PROBLEM TO SOLVE: Please print all of the records that follow with nothing altered.

===== PROVIDED RECORDS

Lemma insert_all_ok fuel ks : forall m root h lv ks0, well_formed m root h lv ks0 -> filled lv ks0 ->
  (h + length ks < fuel)%nat ->
  exists root' m' h' lv', insert_all fuel root ks m = Done (root', m') /\
    well_formed m' root' h' lv' (ks ++ ks0) /\ filled lv' (ks ++ ks0) /\ (h' <= h + length ks)%nat /\
    (length lv' <= length lv + length ks)%nat.
Proof.
  induction ks as [|k ks IH]; intros m root h lv ks0 Hwf Hfl Hf; simpl.
  { exists root, m, h, lv. split_and!; [done..|lia|lia]. }
  simpl in Hf. destruct (insert_root_ok fuel m root h lv ks0 k Hwf) as (root1 & m1 & h1 & lv1 & Heq & Hwf1 & Hh1 & Hlv); [lia|].
  rewrite (cmd_bind_eq _ _ _ _ _ Heq). assert (Hlen := leaf_insert_length _ _ _ Hlv).
  destruct (IH m1 root1 h1 lv1 (k :: ks0) Hwf1) as (root2 & m2 & h2 & lv2 & Heq2 & Hwf2 & Hfl2 & Hh2 & Hl2); [|lia|].
  - by eapply leaf_insert_filled.
  - exists root2, m2, h2, lv2. split_and!; [done| | |lia|lia].
    + destruct Hwf2 as (l & fp & ? & ? & ? & ? & Hp). exists l, fp. split_and!; try done. by rewrite Hp, <- Permutation_middle.
    + destruct Hfl2 as [[Hnil _]|]; [by destruct ks|by right].
Qed.

(** ** [printRange] *)

Abbreviation in_range a b := (fun k : Z => a <= k <= b).

Lemma print_leaf_ok l a b : StronglySorted Z.le l -> exists stop, print_leaf l a b = (filter (in_range a b) l, stop) /\
  if stop then exists k, k ∈ l /\ b < k else True.
Proof.
  induction 1 as [|k l Hl (stop & IH & Hstop) Hk]; [by exists false|]. simpl.
  rewrite Z.geb_leb, Z.gtb_ltb. destruct (Z.ltb_spec b k).
  - exists true. split; [|exists k; split; [left|done]].
    rewrite filter_cons_False, filter_none; [|eapply Forall_impl; [done|]; simpl; lia|lia].
    destruct (Z.leb_spec k b); [lia|]. by rewrite andb_false_r.
  - exists stop. rewrite IH. split.
    + rewrite filter_cons. destruct (Z.leb_spec a k), (Z.leb_spec k b), (decide (a <= k <= b)); simpl; (done || lia).
    + destruct stop; [|done]. destruct Hstop as (x & ? & ?). exists x. split; [by right|done].
Qed.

==========

WRITTEN REPLY:
Lemma insert_all_ok fuel ks : forall m root h lv ks0, well_formed m root h lv ks0 -> filled lv ks0 ->
  (h + length ks < fuel)%nat ->
  exists root' m' h' lv', insert_all fuel root ks m = Done (root', m') /\
    well_formed m' root' h' lv' (ks ++ ks0) /\ filled lv' (ks ++ ks0) /\ (h' <= h + length ks)%nat /\
    (length lv' <= length lv + length ks)%nat.
Proof.
  induction ks as [|k ks IH]; intros m root h lv ks0 Hwf Hfl Hf; simpl.
  { exists root, m, h, lv. split_and!; [done..|lia|lia]. }
  simpl in Hf. destruct (insert_root_ok fuel m root h lv ks0 k Hwf) as (root1 & m1 & h1 & lv1 & Heq & Hwf1 & Hh1 & Hlv); [lia|].
  rewrite (cmd_bind_eq _ _ _ _ _ Heq). assert (Hlen := leaf_insert_length _ _ _ Hlv).
  destruct (IH m1 root1 h1 lv1 (k :: ks0) Hwf1) as (root2 & m2 & h2 & lv2 & Heq2 & Hwf2 & Hfl2 & Hh2 & Hl2); [|lia|].
  - by eapply leaf_insert_filled.
  - exists root2, m2, h2, lv2. split_and!; [done| | |lia|lia].
    + destruct Hwf2 as (l & fp & ? & ? & ? & ? & Hp). exists l, fp. split_and!; try done. by rewrite Hp, <- Permutation_middle.
    + destruct Hfl2 as [[Hnil _]|]; [by destruct ks|by right].
Qed.

(** ** [printRange] *)

Abbreviation in_range a b := (fun k : Z => a <= k <= b).

Lemma print_leaf_ok l a b : StronglySorted Z.le l -> exists stop, print_leaf l a b = (filter (in_range a b) l, stop) /\
  if stop then exists k, k ∈ l /\ b < k else True.
Proof.
  induction 1 as [|k l Hl (stop & IH & Hstop) Hk]; [by exists false|]. simpl.
  rewrite Z.geb_leb, Z.gtb_ltb. destruct (Z.ltb_spec b k).
  - exists true. split; [|exists k; split; [left|done]].
    rewrite filter_cons_False, filter_none; [|eapply Forall_impl; [done|]; simpl; lia|lia].
    destruct (Z.leb_spec k b); [lia|]. by rewrite andb_false_r.
  - exists stop. rewrite IH. split.
    + rewrite filter_cons. destruct (Z.leb_spec a k), (Z.leb_spec k b), (decide (a <= k <= b)); simpl; (done || lia).
    + destruct stop; [|done]. destruct Hstop as (x & ? & ?). exists x. split; [by right|done].
Qed.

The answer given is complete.